13. The laminated body according to claim 1, wherein the fluorine-contained polymer (b1) is chlorotrifluoroethylene/tetrafluoroethylene/perfluoro(alkyl vinyl ether) copolymer.

14. The laminated body according to claim 1, wherein the rubber layer (A) and another rubber layer (A) equivalent to the former rubber layer (A) are laminated at both sides of the fluororesin layer (B), respectively.

15. The laminated body according to claim 1, wherein the rubber layer (A) is laminated at one of both sides of the fluororesin layer (B), and a polymer layer (C) other than the rubber layer (A) and the fluororesin layer (B) is laminated at the other side.

16. The laminated body according to claim 15, wherein the polymer layer (C) comprises an acrylonitrile/butadiene rubber, or a hydrogenated product thereof.
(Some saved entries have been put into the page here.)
(** * valibot-effect: the parsing adapter

    A shallow embedding of the four adapter functions of the repository
    ([parse], [parseAsync], [safeParse], [safeParseAsync]) in their two
    incarnations, [src/index.ts] and the module embedded after the test
    suite in [src/parse.test.ts], together with the part of the JavaScript
    world they live in: values, the evaluation monad (state plus thrown
    values), promises, the Effect runtime's constructors and its
    interpreter, and the Validator as an interface. *)

From Stdlib Require Import String Ascii ZArith List Bool Lia.
From Stdlib Require Import Decimal DecimalString.
Import ListNotations.
Open Scope string_scope.

Set Implicit Arguments.
Set Warnings "-register-all".
Set Warnings "-automation".

(** ** JavaScript values *)

(** What the adapter can see of a value at run time.  Static types are
    erased: a computation declared to succeed with the schema's output can
    in fact carry any [Value].  [VTagged] is an instance of a class made by
    [Data.TaggedError(tag)]: it has an identity [oid] given by [new], the
    discriminant [_tag] and its payload fields. *)
Inductive Value : Type :=
| VUndefined
| VNull
| VBool (b : bool)
| VNum (n : Z)
| VStr (s : string)
| VArr (items : list Value)
| VObj (fields : list (string * Value))
| VTagged (oid : nat) (_tag : string) (fields : list (string * Value)).

(** Property read [o.k] on an object; [undefined] when absent. *)
Fixpoint lookup_field (k : string) (fields : list (string * Value)) : Value :=
  match fields with
  | [] => VUndefined
  | (k', x) :: rest => if String.eqb k k' then x else lookup_field k rest
  end.

Definition get_field (k : string) (x : Value) : Value :=
  match x with
  | VObj fields => lookup_field k fields
  | VTagged _ tag fields =>
      if String.eqb k "_tag" then VStr tag else lookup_field k fields
  | _ => VUndefined
  end.

(** ** The evaluation monad *)

(** Outcome of evaluating a JavaScript expression: a value or a [throw]. *)
Inductive Completion (A : Type) : Type :=
| Normal (a : A)
| Throw (e : Value).
Arguments Throw {A} e.

(** A settled or unsettled promise, as seen by whoever awaits it. *)
Inductive Promise (A : Type) : Type :=
| Fulfilled (a : A)
| Rejected (reason : Value)
| Pending.
Arguments Rejected {A} reason.
Arguments Pending {A}.

Definition promise_map {A B : Type} (f : A -> B) (p : Promise A) : Promise B :=
  match p with
  | Fulfilled a => Fulfilled (f a)
  | Rejected r => Rejected r
  | Pending => Pending
  end.

(** The promise an [async function] returns for a body with the given
    completion. *)
Definition promise_of {A : Type} (c : Completion A) : Promise A :=
  match c with
  | Normal a => Fulfilled a
  | Throw e => Rejected e
  end.

Section Machine.

(** Everything the Validator's checks may read or change. *)
Variable World : Type.

(** The state an evaluation threads: the outside world and the allocator
    of object identities. *)
Record State : Type := mkState { world : World; next_oid : nat }.

Definition JS (A : Type) : Type := State -> Completion A * State.

Definition ret {A : Type} (a : A) : JS A := fun st => (Normal a, st).

Definition bind {A B : Type} (m : JS A) (k : A -> JS B) : JS B :=
  fun st =>
    match m st with
    | (Normal a, st') => k a st'
    | (Throw e, st') => (Throw e, st')
    end.

(** A call into code that only touches the outside world. *)
Definition call_out {A : Type} (f : World -> A * World) : JS A :=
  fun st =>
    let (a, w) := f (world st) in
    (Normal a, mkState w (next_oid st)).

(** A call into code that may throw. *)
Definition call_throwing {A : Type} (f : World -> Completion A * World) : JS A :=
  fun st =>
    let (c, w) := f (world st) in
    (c, mkState w (next_oid st)).

(** [new (Data.TaggedError(tag))(fields)]. *)
Definition new_tagged (tag : string) (fields : list (string * Value)) : JS Value :=
  fun st =>
    (Normal (VTagged (next_oid st) tag fields),
     mkState (world st) (S (next_oid st))).

(** ** The Effect runtime *)

(** A computation value.  Thunks are closures, evaluated in [JS] when the
    runtime calls them. *)
Inductive Effect : Type :=
| Succeed (a : Value)
| Fail (e : Value)
| Try (try : JS Value) (catch : Value -> JS Value)
| TryPromise (try : JS (Promise Value)) (catch : Value -> JS Value)
| Suspend (effect : JS Effect)
| FromPromise (evaluate : JS (Promise Value))
| FlatMap (self : Effect) (f : Value -> JS Effect).

(** How an executed computation ends: success, a failure in the typed
    error channel, a defect outside it, or never (a promise that never
    settles). *)
Inductive Exit : Type :=
| ExitSucceed (a : Value)
| ExitFail (e : Value)
| ExitDie (defect : Value)
| ExitNever.

(** The runtime calls the error mapper of [try]/[tryPromise]; a mapper
    that throws is a defect. *)
Definition fail_with (catch : Value -> JS Value) (e : Value) (st : State)
  : Exit * State :=
  match catch e st with
  | (Normal err, st') => (ExitFail err, st')
  | (Throw d, st') => (ExitDie d, st')
  end.

(** Modelled from the spec: the Effect Runtime is an external library,
    consumed through the constructors of section 6 (from a throwing
    thunk with an error mapper, from a promise-returning thunk with an
    error mapper, from a suspended thunk, and sequencing).  A thunk of
    [try] or [tryPromise] that throws, or a promise of [tryPromise] that
    rejects, goes through the error mapper into the error channel;
    [promise] has no mapper, so a rejection there is a defect, as is a
    throw from a suspended thunk or from the function of [flatMap]. *)
Fixpoint run (eff : Effect) (st : State) : Exit * State :=
  match eff with
  | Succeed a => (ExitSucceed a, st)
  | Fail e => (ExitFail e, st)
  | Try try catch =>
      match try st with
      | (Normal a, st1) => (ExitSucceed a, st1)
      | (Throw e, st1) => fail_with catch e st1
      end
  | TryPromise try catch =>
      match try st with
      | (Normal (Fulfilled a), st1) => (ExitSucceed a, st1)
      | (Normal (Rejected e), st1) => fail_with catch e st1
      | (Normal Pending, st1) => (ExitNever, st1)
      | (Throw e, st1) => fail_with catch e st1
      end
  | Suspend effect =>
      match effect st with
      | (Normal inner, st1) => run inner st1
      | (Throw d, st1) => (ExitDie d, st1)
      end
  | FromPromise evaluate =>
      match evaluate st with
      | (Normal (Fulfilled a), st1) => (ExitSucceed a, st1)
      | (Normal (Rejected e), st1) => (ExitDie e, st1)
      | (Normal Pending, st1) => (ExitNever, st1)
      | (Throw d, st1) => (ExitDie d, st1)
      end
  | FlatMap self f =>
      match run self st with
      | (ExitSucceed a, st1) =>
          match f a st1 with
          | (Normal next, st2) => run next st2
          | (Throw d, st2) => (ExitDie d, st2)
          end
      | other => other
      end
  end.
17. The laminated body according to claim 1, wherein the rubber layer (A), and another rubber layer (A) equivalent to the former rubber layer (A) are laminated at both sides of the fluororesin layer (B), respectively, and further the polymer layer (C) and/or another polymer layer (C) equivalent to the former polymer layer (C) is/are laminated at both sides, respectively, or a single side thereof.

18. The laminated body according to claim 1, wherein the fluororesin layer (B) and a fluororesin layer (B) equivalent to the former fluororesin layer (B) are laminated at both sides of the rubber layer (A), respectively.

19. A laminated body obtained by subjecting the laminated body recited in claim 1 to vulcanizing treatment, wherein a rubber layer (A1) obtained by vulcanizing the rubber layer (A), and the fluororesin layer (B) are vulcanized and bonded to each other.

20. The laminated body according to claim 1, which is a tube or a hose.

21. The laminated body according to claim 1, which is a fuel piping tube or hose for an automobile.